Instance-Level Difficulty: A Missing Perspective in Machine Unlearning
Hammad Rizwan, Mahtab Sarvmaili, Hassan Sajjad, Ga Wu
TL;DR
The paper shows that machine unlearning is not uniformly feasible across individual data points; by defining a ground-truth harmonic score and evaluating six candidate factors across multiple algorithms and datasets, it finds that four factors consistently relate to unlearning difficulty, while several commonly used indices fail to predict per-sample outcomes. The work demonstrates the need for instance-level evaluation and proposes that post-unlearning performance is a strong practical indicator of difficulty, urging the development of a unified predictive index. It also contrasts data-centric and model-centric perspectives to understand unlearning challenges and calls for more nuanced metrics and methods to support real-world Right-to-be-Forgotten requirements.
Abstract
Current research on deep machine unlearning primarily focuses on improving or evaluating the overall effectiveness of unlearning methods while overlooking the varying difficulty of unlearning individual training samples. As a result, the broader feasibility of machine unlearning remains under-explored.
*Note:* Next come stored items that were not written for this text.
(** C2.  [timerMinutes] is between 1 and 600 in every state the sketch can
    reach, whatever the button, the encoder, the sensors, the clock and
    the serial port deliver.  The two places that write it clamp every
    encoder position, however far it overshoots: committing with a short
    press in [SET_TIMER], and the [SET_TIMER] block of the loop, both
    store [max 1 (min 600 (encoderPos / 4))]. *)
Theorem C2_timerMinutes_in_range :
  (forall g, reachable g -> 1 <= timerMinutes g <= 600) /\
  (forall g pos, state g = SET_TIMER ->
     let g' := exec onEncoderShortPress (set_encoderPos pos g) in
     timerMinutes g' = Z.max 1 (Z.min 600 (pos ÷ 4)) /\
     1 <= timerMinutes g' <= 600) /\
  (forall g pos, state g = SET_TIMER -> pos <> lastSnap g ->
     let g' := exec setTimerTask (set_encoderPos pos g) in
     timerMinutes g' = Z.max 1 (Z.min 600 (pos ÷ 4)) /\
     1 <= timerMinutes g' <= 600).
Proof.
  split; [|split].
  - intros g Hr. apply reachable_inv in Hr. apply Hr.
  - intros g pos Hs g'. subst g'. unfold exec, onEncoderShortPress.
    simpl. rewrite Hs. cmd_unfold. simpl.
    rewrite clamped_minutes_fit, clampMinutes_spec. split; [reflexivity | lia].
  - intros g pos Hs Hne g'. subst g'. unfold exec, setTimerTask. cmd_unfold.
    simpl. rewrite Hs. simpl.
    apply Z.eqb_neq in Hne. rewrite Hne. simpl.
    rewrite clamped_minutes_fit, clampMinutes_spec. split; [reflexivity | lia].
Qed.

(** The encoder far beyond either end of the range, and a state reached by
    two short presses. *)
Lemma C2_timerMinutes_in_range_witness :
  1 <= timerMinutes Session.waiting <= 600 /\
  timerMinutes
    (exec onEncoderShortPress
       (set_encoderPos 2000000000 (set_state SET_TIMER initial))) = 600 /\
  timerMinutes
    (exec setTimerTask
       (set_encoderPos (-2000000000) (set_state SET_TIMER initial))) = 1.
Proof.
  destruct C2_timerMinutes_in_range as [H1 [H2 H3]].
  split; [|split].
  - apply H1. exact waiting_reachable.
  - destruct (H2 (set_state SET_TIMER initial) 2000000000) as [E _].
    + reflexivity.
    + rewrite E. vm_compute. reflexivity.
  - destruct (H3 (set_state SET_TIMER initial) (-2000000000)) as [E _].
    + reflexivity.
    + vm_compute. discriminate.
    + rewrite E. vm_compute. reflexivity.
Defined.

(** ** Countdown status and session state *)

(** C7.  In every reachable state a running countdown implies state
    [COUNTDOWN].  Both operations that leave [COUNTDOWN], the short press
    that cancels and the deadline test that succeeds, clear
    [countdownRunning]; and whenever an iteration of the loop leaves
    [COUNTDOWN], no countdown is running afterwards. *)
Theorem C7_countdown_only_in_COUNTDOWN :
  (forall g, reachable g -> countdownRunning g = true -> state g = COUNTDOWN) /\
  (forall g, state g = COUNTDOWN ->
     let g' := exec onEncoderShortPress g in
     state g' = IDLE /\ countdownRunning g' = false) /\
  (forall g t1 t2 tb,
     state g = COUNTDOWN -> countdownRunning g = true ->
     countdownEndMillis g <= t1 ->
     let g' := exec (countdownTask t1 t2 tb) g in
     state g' = IDLE /\ countdownRunning g' = false) /\
  (forall g i, reachable g -> state g = COUNTDOWN ->
     state (exec (loop i) g) <> COUNTDOWN ->
     countdownRunning (exec (loop i) g) = false).
Proof.
  split; [|split; [|split]].
  - intros g Hr Hrun. apply reachable_inv in Hr.
    destruct Hr as (_ & Hiff & _). apply Hiff, Hrun.
  - intros g Hs g'. subst g'. unfold exec, onEncoderShortPress.
    rewrite Hs. cmd_unfold. simpl. split; reflexivity.
  - intros g t1 t2 tb Hs Hrun Hend g'. subst g'.
    unfold exec, countdownTask, rapidBuzzer. cmd_unfold.
    rewrite Hs, Hrun. simpl.
    apply Z.leb_le in Hend. rewrite Hend. simpl.
    destruct (negb (phonePresent g)); simpl;
      repeat match goal with
             | |- context [if ?c then _ else _] => destruct c; simpl
             end; split; reflexivity.
  - intros g i Hr Hs Hleft.
    assert (Hr' : reachable (exec (loop i) g)) by (apply reach_loop, Hr).
    apply reachable_inv in Hr'. destruct Hr' as (_ & Hiff & _).
    destruct (countdownRunning (exec (loop i) g)) eqn:E; [|reflexivity].
    exfalso. apply Hleft, Hiff. reflexivity.
Qed.

Lemma C7_countdown_only_in_COUNTDOWN_witness :
  state Session.counting = COUNTDOWN /\
  countdownRunning (exec onEncoderShortPress Session.counting) = false /\
  countdownRunning
    (exec (countdownTask 1503000 1503000 1503000) Session.counting) = false /\
  countdownRunning (exec (loop (tick 1503000 HIGH LOW)) Session.counting) = false.
Proof.
  destruct C7_countdown_only_in_COUNTDOWN as [H1 [H2 [H3 H4]]].
  split; [|split; [|split]].
  - apply H1.
    + exact counting_reachable.
    + vm_compute. reflexivity.
  - destruct (H2 Session.counting) as [_ E].
    + vm_compute. reflexivity.
    + exact E.
  - destruct (H3 Session.counting 1503000 1503000 1503000) as [_ E].
    + vm_compute. reflexivity.
    + vm_compute. reflexivity.
    + vm_compute. discriminate.
    + exact E.
  - apply (H4 Session.counting (tick 1503000 HIGH LOW)).
    + exact counting_reachable.
    + vm_compute. reflexivity.
    + vm_compute. discriminate.
Defined.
This paper studies the cruxes that make machine unlearning difficult through a thorough instance-level unlearning performance analysis over various unlearning algorithms and datasets. In particular, we summarize four factors that make unlearning a data point difficult, and we empirically show that these factors are independent of a specific unlearning algorithm but only relevant to the target model and its training data. Given these findings, we argue that machine unlearning research should pay attention to the instance-level difficulty of unlearning.